When testing a hypothesis, scientists experiment and make observations to determine if their observations confirm or conflict with their hypothesis.  So here’s a real world observation that is in agreement with the NFL player problem – around 70% of lottery winners are broke within a few years of collecting their winnings.  That statistical correlation is pretty high, isn’t it?

So perhaps the phenomenon in both of these instances – an NFL player going from being a broke college kid to making $3.5 million a season and a person earning $45,000 a year winning a $45 million lottery – is the sudden jump in wealth.  Is the money itself the problem?  Is this where the saying “money is the root of all evil” comes from?  Let’s look a little further.

I think we can all agree that money itself cannot create problems – money problems are created by people.  So perhaps the problem is when a person receives a large sum of money, relative to what they had previously, the person still has the same beliefs, emotions, intentions, history and thoughts that they had before their new found wealth.  Since people’s actions are consistent with their beliefs, emotions, intentions, history and thoughts, it is almost certain that their actions would be consistent with who they were before the wealth showed up in their lives.  Acquiring sudden money does not alter who you are, and perhaps that’s precisely the problem.  Maybe when people say “money won’t change me” they are saying exactly the wrong thing.  If a person doesn’t change their ways of being and acting after acquiring their newly found wealth, their actions will almost certainly lead to the money passing through their hands, thereby taking them right back to their original level of wealth, or lack thereof.

So what’s the take away?  Start to inquire how you are with money.  Do you have a way of being with money that leaves you powerful and free?  Are you able to say with confidence that you won’t end up like 78% of NFL players who are financially stressed during retirement?  In my 35+ years of serving as a trusted advisor, the most successful people I’ve worked with are those who take the time to discover what actions they need to take now to envision and create a secure future for themselves and their families, before it’s too late.
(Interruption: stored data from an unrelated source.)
(* ===== verification/Page.v ===== *)
(** * Page descriptors (include/memory/page.h, src/memory/page.c)

    [page_descriptors] is an array of [MAX_PAGES] descriptors, one per 4 KiB
    frame of the 32-bit physical space; a [struct page *] is modelled by its
    index in the array.  The [node] field of a descriptor lives in the list
    store of the buddy allocator, keyed by the same index. *)

From S2P Require Import Prelude Memory.

Definition MAX_PAGES : Z := 1048576.
Definition PAGE_MAGIC : Z := 3735928559. (* 0xDEADBEEF *)

Definition PAGE_STATE_MASK : Z := 7.
Definition PAGE_ZONE_MASK : Z := 56.

Definition PAGE_STATE_UNUSABLE : Z := 0.
Definition PAGE_STATE_RESERVED : Z := 1.
Definition PAGE_STATE_AVAILABLE : Z := 2.
Definition PAGE_STATE_FREE : Z := 3.
Definition PAGE_STATE_ALLOCATED : Z := 4.
Definition PAGE_STATE_SLAB : Z := 6.

Definition PAGE_ZONE_DMA : Z := 8.
Definition PAGE_ZONE_LOWMEM : Z := 16.
Definition PAGE_ZONE_HIGHMEM : Z := 32.

Record page := Page { flags : Z; private_data : Z }.

#[export] Instance page_inhabited : Inhabited page := populate (Page 0 0).

Definition PAGE_GET_STATE (p : page) : Z := Z.land (flags p) PAGE_STATE_MASK.

Definition PAGE_GET_ZONE (p : page) : Z := Z.land (flags p) PAGE_ZONE_MASK.

Definition PAGE_SET_STATE (p : page) (state : Z) : page :=
  Page (Z.lor (Z.land (flags p) (not32 PAGE_STATE_MASK)) state) (private_data p).

Definition PAGE_IS_FREE (p : page) : bool := PAGE_GET_STATE p =? PAGE_STATE_FREE.

Definition PAGE_IS_ALLOCATED (p : page) : bool := PAGE_GET_STATE p =? PAGE_STATE_ALLOCATED.

Definition set_private (p : page) (v : Z) : page := Page (flags p) v.

(** ** Address arithmetic *)

Definition page_to_phys (idx : Z) : Z := idx ⊠ PAGE_SIZE.

Definition page_index_to_page (total_pages idx : Z) : option Z :=
  if total_pages <=? idx then None else Some idx.

Definition page_addr_to_page (addr : Z) : Z := ALIGN_DOWN addr PAGE_SIZE / PAGE_SIZE.

Definition page_addr_is_same_page (addr1 addr2 : Z) : bool :=
  addr1 / PAGE_SIZE =? addr2 / PAGE_SIZE.

(** ** Flags of a fresh descriptor *)

Fixpoint page_addr_is_in_reg (regs : list region) (addr : Z) : bool :=
  match regs with
  | [] => false
  | reg :: regs =>
      if (start reg <=? addr) && (addr <? end_ reg) then true else page_addr_is_in_reg regs addr
  end.

(** [free_reg] and [res_reg] are the region tables of the boot allocator,
    per zone; the loop visits the zones in enumeration order. *)
Fixpoint page_get_state_flag_loop (zones : list zone_type)
    (free_reg res_reg : zone_type → list region) (addr : Z) : Z :=
  match zones with
  | [] => PAGE_STATE_UNUSABLE
  | z :: zones =>
      if page_addr_is_in_reg (free_reg z) addr then PAGE_STATE_AVAILABLE
      else if page_addr_is_in_reg (res_reg z) addr then PAGE_STATE_RESERVED
      else page_get_state_flag_loop zones free_reg res_reg addr
  end.

Definition page_get_state_flag (free_reg res_reg : zone_type → list region) (addr : Z) : Z :=
  page_get_state_flag_loop all_zones free_reg res_reg addr.

Definition page_get_zone_flag (addr : Z) : Z :=
  if HIGHMEM_START <=? addr then PAGE_ZONE_HIGHMEM
  else if LOWMEM_START <=? addr then PAGE_ZONE_LOWMEM
  else PAGE_ZONE_DMA.

Definition page_get_appropriate_flag (free_reg res_reg : zone_type → list region) (addr : Z) : Z :=
  Z.lor (page_get_state_flag free_reg res_reg addr) (page_get_zone_flag addr).

(** The descriptor the loop of [page_descriptor_init] writes at index [i]. *)
Definition page_descriptor_init (free_reg res_reg : zone_type → list region) (i : Z) : page :=
  Page (page_get_appropriate_flag free_reg res_reg (i ⊠ PAGE_SIZE)) PAGE_MAGIC.

(** ** Searches and counts over the array *)

Fixpoint page_descriptor_foreach {A} (n : nat) (i : Z) (handler : page → A → A)
    (pd : Z → page) (a : A) : A :=
  match n with
  | O => a
  | S n => page_descriptor_foreach n (i + 1) handler pd (handler (pd i) a)
  end.

Definition count_free_pages (p : page) (counter : Z) : Z :=
  if PAGE_IS_FREE p then counter ⊞ 1 else counter.

Definition count_reserved_pages (p : page) (counter : Z) : Z :=
  if negb (PAGE_IS_FREE p) then counter ⊞ 1 else counter.

Definition page_get_updated_page_free_count (total_pages : Z) (pd : Z → page) : Z :=
  page_descriptor_foreach (Z.to_nat total_pages) 0 count_free_pages pd 0.

Definition page_get_updated_reserved_count (total_pages : Z) (pd : Z → page) : Z :=
  page_descriptor_foreach (Z.to_nat total_pages) 0 count_reserved_pages pd 0.

Inductive direction := NEXT | PREV.

Fixpoint page_addr_to_usable_loop (fuel : nat) (total_pages : Z) (pd : Z → page)
    (factor ret : Z) : outcome (option Z) :=
  match fuel with
  | O => Hang
  | S fuel =>
      if (0 <=? ret) && (ret <=? total_pages - 1) then
        if PAGE_IS_FREE (pd ret) then Done (Some ret)
        else page_addr_to_usable_loop fuel total_pages pd factor (ret + factor)
      else Done None
  end.

Definition page_addr_to_usable (fuel : nat) (total_pages : Z) (pd : Z → page)
    (addr : Z) (dir : direction) : outcome (option Z) :=
  let factor := match dir with NEXT => 1 | PREV => -1 end in
  page_addr_to_usable_loop fuel total_pages pd factor (page_addr_to_page addr).

(** ** Lemmas on the flag word *)

Definition flags_ok (p : page) : Prop := 0 ≤ flags p < W32.

Lemma PAGE_SET_STATE_bits p st n : flags_ok p → 0 ≤ st < 8 → 0 ≤ n →
  Z.testbit (flags (PAGE_SET_STATE p st)) n =
  if decide (n < 3) then Z.testbit st n else Z.testbit (flags p) n.
Proof.
  intros Hf Hst Hn. unfold PAGE_SET_STATE, not32; simpl.
  rewrite land_u32_r by done. change PAGE_STATE_MASK with (Z.ones 3).
  rewrite Z.lor_spec, Z.land_spec, Z.lnot_spec by done.
  case_decide.
  - rewrite Z.ones_spec_low by lia. simpl. by rewrite andb_false_r.
  - rewrite Z.ones_spec_high by lia. simpl. rewrite andb_true_r.
    replace (Z.testbit st n) with false; [by rewrite orb_false_r|].
    symmetry. apply Z.bits_above_log2; [lia|].
    destruct (decide (st = 0)) as [->|]; [simpl; lia|].
    assert (Z.log2 st < 3) by (apply Z.log2_lt_pow2; lia). lia.
Qed.

Lemma flags_SET_STATE_range p st : flags_ok p → 0 ≤ st < 8 → flags_ok (PAGE_SET_STATE p st).
Proof.
  intros Hf Hst. unfold flags_ok.
  assert (flags (PAGE_SET_STATE p st) = flags (PAGE_SET_STATE p st) mod W32) as ->.
  2: { apply Z.mod_pos_bound. reflexivity. }
  change W32 with (2 ^ 32). apply Z.bits_inj'. intros n Hn.
  destruct (decide (n < 32)).
  - by rewrite Z.mod_pow2_bits_low by lia.
  - rewrite Z.mod_pow2_bits_high by lia. rewrite PAGE_SET_STATE_bits by done.
    rewrite decide_False by lia.
    rewrite <- (Z.mod_small (flags p) (2 ^ 32)) by done. apply Z.mod_pow2_bits_high. lia.
Qed.

Lemma PAGE_SET_STATE_get p st : flags_ok p → 0 ≤ st < 8 →
  PAGE_GET_STATE (PAGE_SET_STATE p st) = st.
Proof.
  intros Hf Hst. unfold PAGE_GET_STATE. change PAGE_STATE_MASK with (Z.ones 3).
  apply Z.bits_inj'. intros n Hn. rewrite Z.land_spec, PAGE_SET_STATE_bits by done.
  case_decide.
  - by rewrite Z.ones_spec_low, andb_true_r by lia.
  - rewrite Z.ones_spec_high, andb_false_r by lia. symmetry.
    rewrite <- (Z.mod_small st (2 ^ 3)) by lia. apply Z.mod_pow2_bits_high. lia.
Qed.

Lemma PAGE_SET_STATE_zone p st : flags_ok p → 0 ≤ st < 8 →
  PAGE_GET_ZONE (PAGE_SET_STATE p st) = PAGE_GET_ZONE p.
Proof.
  intros Hf Hst. unfold PAGE_GET_ZONE. change PAGE_ZONE_MASK with (Z.shiftl (Z.ones 3) 3).
  apply Z.bits_inj'. intros n Hn. rewrite !Z.land_spec, PAGE_SET_STATE_bits by done.
  case_decide; [|done]. rewrite Z.shiftl_spec, (Z.testbit_neg_r (Z.ones 3)) by lia.
  by rewrite !andb_false_r.
Qed.

Lemma page_addr_to_page_phys i : 0 ≤ i < MAX_PAGES → page_addr_to_page (page_to_phys i) = i.
Proof.
  unfold MAX_PAGES. intros. unfold page_addr_to_page, page_to_phys.
  change PAGE_SIZE with (2 ^ 12). rewrite u32_small by (unfold W32; lia).
  rewrite ALIGN_DOWN_pow2 by (unfold W32; lia).
  rewrite Z.mod_mul, Z.sub_0_r, Z.div_mul by lia. done.
Qed.

(** Every 32-bit address has a descriptor: the array has no out-of-range index. *)
Lemma page_addr_to_page_range addr : 0 ≤ addr < W32 → 0 ≤ page_addr_to_page addr < MAX_PAGES.
Proof.
  unfold W32, MAX_PAGES. intros. unfold page_addr_to_page. change PAGE_SIZE with (2 ^ 12).
  rewrite ALIGN_DOWN_pow2 by (unfold W32; lia). change (2 ^ 12) with 4096.
  pose proof (Z.mod_pos_bound addr 4096). pose proof (Z.mod_le addr 4096).
  split; [apply Z.div_pos; lia|].
  apply Z.div_lt_upper_bound; lia.
Qed.

(** ** Fresh descriptors *)

Lemma page_get_state_flag_cases free_reg res_reg addr :
  let f := page_get_state_flag free_reg res_reg addr in
  f = PAGE_STATE_UNUSABLE ∨ f = PAGE_STATE_RESERVED ∨ f = PAGE_STATE_AVAILABLE.
Proof.
  unfold page_get_state_flag. generalize all_zones as zs.
  induction zs as [|z zs IH]; simpl; [by left|]. do 2 (case_match; [by auto|]). apply IH.
Qed.

Lemma page_get_state_flag_not_free free_reg res_reg addr :
  page_get_state_flag free_reg res_reg addr ≠ PAGE_STATE_FREE.
Proof.
  destruct (page_get_state_flag_cases free_reg res_reg addr) as [->|[->| ->]]; done.
Qed.

Lemma page_get_zone_flag_cases addr : let f := page_get_zone_flag addr in
  f = PAGE_ZONE_DMA ∨ f = PAGE_ZONE_LOWMEM ∨ f = PAGE_ZONE_HIGHMEM.
Proof. unfold page_get_zone_flag. repeat case_match; auto. Qed.

Lemma page_descriptor_init_flags free_reg res_reg i : 0 ≤ i < MAX_PAGES →
  let p := page_descriptor_init free_reg res_reg i in
  flags_ok p ∧ PAGE_GET_STATE p = page_get_state_flag free_reg res_reg (i * PAGE_SIZE) ∧
  PAGE_GET_ZONE p = page_get_zone_flag (i * PAGE_SIZE).
Proof.
  unfold MAX_PAGES. intros Hi. unfold page_descriptor_init, flags_ok, PAGE_GET_STATE, PAGE_GET_ZONE.
  simpl. rewrite u32_small by (unfold PAGE_SIZE, W32; lia). unfold page_get_appropriate_flag.
  destruct (page_get_state_flag_cases free_reg res_reg (i * PAGE_SIZE)) as [->|[->| ->]];
  destruct (page_get_zone_flag_cases (i * PAGE_SIZE)) as [->|[->| ->]]; done.
Qed.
Blog Extra:  I know that I may have confused some of you when I say “who they are being” so perhaps an example, although in a different sphere, might help.  Twelve years ago this weekend, my wife Beth and I welcomed our first child, Alexa, into the world.  We got married two years before that.  So in a period of about twenty-four months, I adjusted “who I was being” a few times – from being single, to being married, to being a father.  It didn’t change who I was, but my ways of being and acting adjusted along the way.  For instance, I noticed that I immediately became a safe driver when driving home from the hospital with our newborn in the car.

I could have added inheriting a significant amount of money to the list of sudden money events above.  The proper use of a Trust, when leaving children significant wealth, is something to consider.

And lastly, the actual verse about money is: “For the love of money, is the root of all evil.”